Lemma export_line_words e : export_ok e -> split_whitespace (export_line e) = path e :: (client_text <$> clients e).
Proof.
  intros [_ Hw _ Hc]. rewrite export_line_join. apply split_whitespace_join; [|done].
  constructor; [exact Hw|]. apply Forall_fmap. eapply Forall_impl; [exact Hc|]. apply client_text_word.
Qed.

Lemma export_line_plain e : export_ok e -> plain_text (export_line e).
Proof.
  intros [_ _ Hp Hc]. rewrite export_line_join. apply plain_join; [done|]. constructor; [exact Hp|].
  apply Forall_fmap. eapply Forall_impl; [exact Hc|]. intros c [_ Hh _ _ Ho]. apply contains_any_false.
  intros x [Hx|[Hx|(o & Hin & Hx)]]%client_text_chars.
  - by apply (proj1 (contains_any_false _ _) Hh).
  - rewrite !elem_of_cons, elem_of_nil in Hx. destruct_or! Hx; try done; subst; by vm_compute; set_solver.
  - rewrite Forall_forall in Ho. by apply (proj1 (contains_any_false _ _) (oo_plain _ (Ho o Hin))).
Qed.

Lemma plain_no_backslash s t : plain_text s -> (forall c, c ∈ t -> c ∈ s) -> ends_with BACKSLASH_ t = false.
Proof.
  intros Hp Hs. apply not_true_iff_false. intros E%ends_with_inv.
  apply (proj1 (contains_any_false _ _) Hp BACKSLASH_); [apply Hs; rewrite E; set_solver|]. unfold SPECIAL. set_solver.
Qed.

Lemma parse_export_line e : export_ok e -> parse_export (export_line e) = Some e.
Proof.
  intros He. unfold parse_export. rewrite (plain_no_backslash (export_line e)) by (by apply export_line_plain || (intros ?; apply trim_elem)).
  rewrite export_line_words by done. destruct He as [Hr _ Hp Hc]. rewrite Hr, Hp. cbn [negb].
  rewrite (mapM_fmap_Forall_Some _ client_text) by (eapply Forall_impl; [exact Hc|apply parse_client_text]). by destruct e.
Qed.

(** ** The line format *)

Lemma client_refusal_plain c : client_ok c -> client_refusal c = None.
Proof.
  intros [_ Hp _ Hd Ho]. unfold client_refusal. rewrite Hd, Hp. cbn [orb].
  destruct (find _ (options c)) as [o|] eqn:E; [|done]. apply find_some in E as [Hin E].
  rewrite Forall_forall in Ho. apply list_elem_of_In in Hin. by rewrite (oo_plain _ (Ho o Hin)) in E.
Qed.

Lemma clients_unrefused cs : Forall client_ok cs -> head (omap client_refusal cs) = None.
Proof. induction 1 as [|c cs Hc Hcs IH]; [done|]. csimpl. by rewrite client_refusal_plain. Qed.

Lemma nfs_render_ok e r : nfs_render_line e = Ok r -> check_raw r = Ok () /\ parse_export r = Some e.
Proof.
  unfold nfs_render_line. destruct (contains_any SPECIAL (path e)); [done|]. destruct (head _); [done|]. cbv zeta.
  destruct (contains_any [LF; CR; NUL] _) eqn:E; [done|].
  destruct (bool_decide _) eqn:Eb; [|done]. intros [= <-]. bool_to_prop. by split; [apply unbroken_ok|].
Qed.

Lemma nfs_render_line_eq e r : nfs_render_line e = Ok r -> r = export_line e.
Proof.
  unfold nfs_render_line. cbv zeta. repeat case_match; try done. by intros [= <-].
Qed.

Lemma line_unbroken e : export_ok e -> NUL ∉ export_line e -> contains_any [LF; CR; NUL] (export_line e) = false.
Proof.
  intros He Hn. apply contains_any_false. intros c Hc Hb.
  assert (c <> LF /\ c <> CR) as [??].
  { rewrite export_line_join in Hc. apply elem_of_join in Hc as [->%list_elem_of_singleton|(w & Hw & Hc)]; [done|].
    rewrite <- export_line_words in Hw by done. destruct (split_whitespace_words _ _ Hw) as [_ Hws].
    destruct (Hws c Hc) as [Hc' _]. split; by intros ->. }
  rewrite !elem_of_cons, elem_of_nil in Hb. destruct_or! Hb; by subst.
Qed.

Lemma parse_export_cr : cr_stable parse_export.
Proof. intros r. unfold parse_export. by rewrite trim_snoc, split_whitespace_snoc. Qed.

Lemma parse_export_start r e :
  parse_export r = Some e -> exists c t, trim_start r = c :: t /\ (NUMBER_SIGN =? c)%N = false.
Proof.
  unfold parse_export. destruct (ends_with _ _); [done|]. destruct (split_whitespace r) as [|p ts] eqn:E; [done|].
  pose proof (split_whitespace_head _ _ _ E) as Hh. unfold starts_with. destruct (bool_decide _) eqn:Eb; [|done].
  bool_to_prop. intros _. rewrite Eb in Hh. destruct (trim_start r) as [|c t]; [done|]. injection Hh as <-. eauto.
Qed.

Definition export_texts (e : Export) : list rstr := path e :: concat ((fun c => host c :: options c) <$> clients e).

Lemma export_texts_line e s c : s ∈ export_texts e -> c ∈ s -> c ∈ export_line e.
Proof.
  unfold export_texts, export_line. intros [->|Hs]%elem_of_cons Hc; [set_solver|]. apply elem_of_app. right.
  apply elem_of_concat in Hs as (l & Hs & Hl). apply list_elem_of_fmap in Hl as (cl & -> & Hcl).
  apply elem_of_concat. exists (SPACE :: client_text cl). split; [|by apply (list_elem_of_fmap_2 (fun c => SPACE :: client_text c))].
  apply elem_of_cons. right. unfold client_text. apply elem_of_app. apply elem_of_cons in Hs as [->|Hs]; [by left|right].
  destruct (options cl) as [|o os] eqn:E; [set_solver|]. rewrite <- E in *. cbn [is_empty].
  pose proof (join_elem [COMMA] _ _ _ Hs Hc). destruct (is_empty (options cl)) eqn:E2; [by rewrite E in E2|]. set_solver.
Qed.
(* ===== verification/Samba.v ===== *)
(** * The [samba] module: [crates/modules/samba/src/lib.rs]

    [smb.conf]: [[section]] headers and [key = value] directives, a directive in
    the section of the nearest header above it. *)

From Stdlib Require Import ZArith.
From stdpp Require Import gmap.
From S2P Require Import Prelude Align Str Num Doc DocEdit Utf8 Ip Diag Version Config LineModule.
Import Doc.

(** ** Model *)

Record SmbEntry := mkSmb { section : option rstr; key : rstr; value : rstr }.

#[export] Instance SmbEntry_eq_dec : EqDecision SmbEntry.
Proof. solve_decision. Defined.

Record SambaModel := mkSamba { smb_entries : list SmbEntry }.
#[export] Instance SambaModel_eq_dec : EqDecision SambaModel.
Proof. solve_decision. Defined.

(** ** Parsing and rendering *)

Definition NUMBER_SIGN : rchar := 35%N.
Definition ROOT : rchar := 47%N.
Definition SEMICOLON : rchar := 59%N.
Definition EQUALS : rchar := 61%N.
Definition LBRACKET : rchar := 91%N.
Definition BACKSLASH_ : rchar := 92%N.
Definition RBRACKET : rchar := 93%N.

Definition parse_entry (r : rstr) : option SmbEntry :=
  let trimmed := trim r in
  if ends_with BACKSLASH_ trimmed then None
  else match strip_prefix LBRACKET trimmed ≫= strip_suffix RBRACKET with
       | Some inner => let name := trim inner in if is_empty name then None else Some (mkSmb (Some name) [] [])
       | None =>
           '(k, v) ← split_once (N.eqb EQUALS) trimmed;
           if is_empty (trim k) then None else Some (mkSmb None (trim k) (trim v))
       end.

Definition is_comment_char (c : rchar) : bool := (c =? NUMBER_SIGN)%N || (c =? SEMICOLON)%N.

Definition samba_classify (r : rstr) : LineKind :=
  if is_empty (trim r) then Blank
  else if starts_where is_comment_char (trim_start r) then Comment
  else match parse_entry r with Some _ => Directive | None => Unknown end.

Definition opens_section (r : rstr) : bool := starts_with LBRACKET (trim_start r).

(** A section name that the syntax would cut. *)
Definition bad_section (name : rstr) : bool :=
  contains LBRACKET name || contains RBRACKET name || contains ROOT name || ends_with BACKSLASH_ name.

Definition bad_key (k : rstr) : bool :=
  starts_with LBRACKET k || starts_with ROOT k || starts_with NUMBER_SIGN k || starts_with SEMICOLON k
  || ends_with BACKSLASH_ k.

Definition entry_line (e : SmbEntry) : rstr :=
  match section e with
  | Some name => [LBRACKET] ++ name ++ [RBRACKET]
  | None => if is_empty (value e) then key e ++ lit " =" else key e ++ lit " = " ++ value e
  end.

(** The messages of the source also quote the text with [{:?}]. *)
Definition section_message (name : rstr) : rstr := lit "section name would not round-trip: " ++ name.
Definition syntax_message (e : SmbEntry) : rstr := lit "entry would not round-trip due to smb.conf syntax: " ++ entry_line e.
Definition samba_roundtrip_message (r : rstr) : rstr := lit "entry does not round-trip through the file format: " ++ r.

......

Directions: Of the lines above, show those in which "zeta" appears.

Task output:
  unfold nfs_render_line. destruct (contains_any SPECIAL (path e)); [done|]. destruct (head _); [done|]. cbv zeta.
  unfold nfs_render_line. cbv zeta. repeat case_match; try done. by intros [= <-].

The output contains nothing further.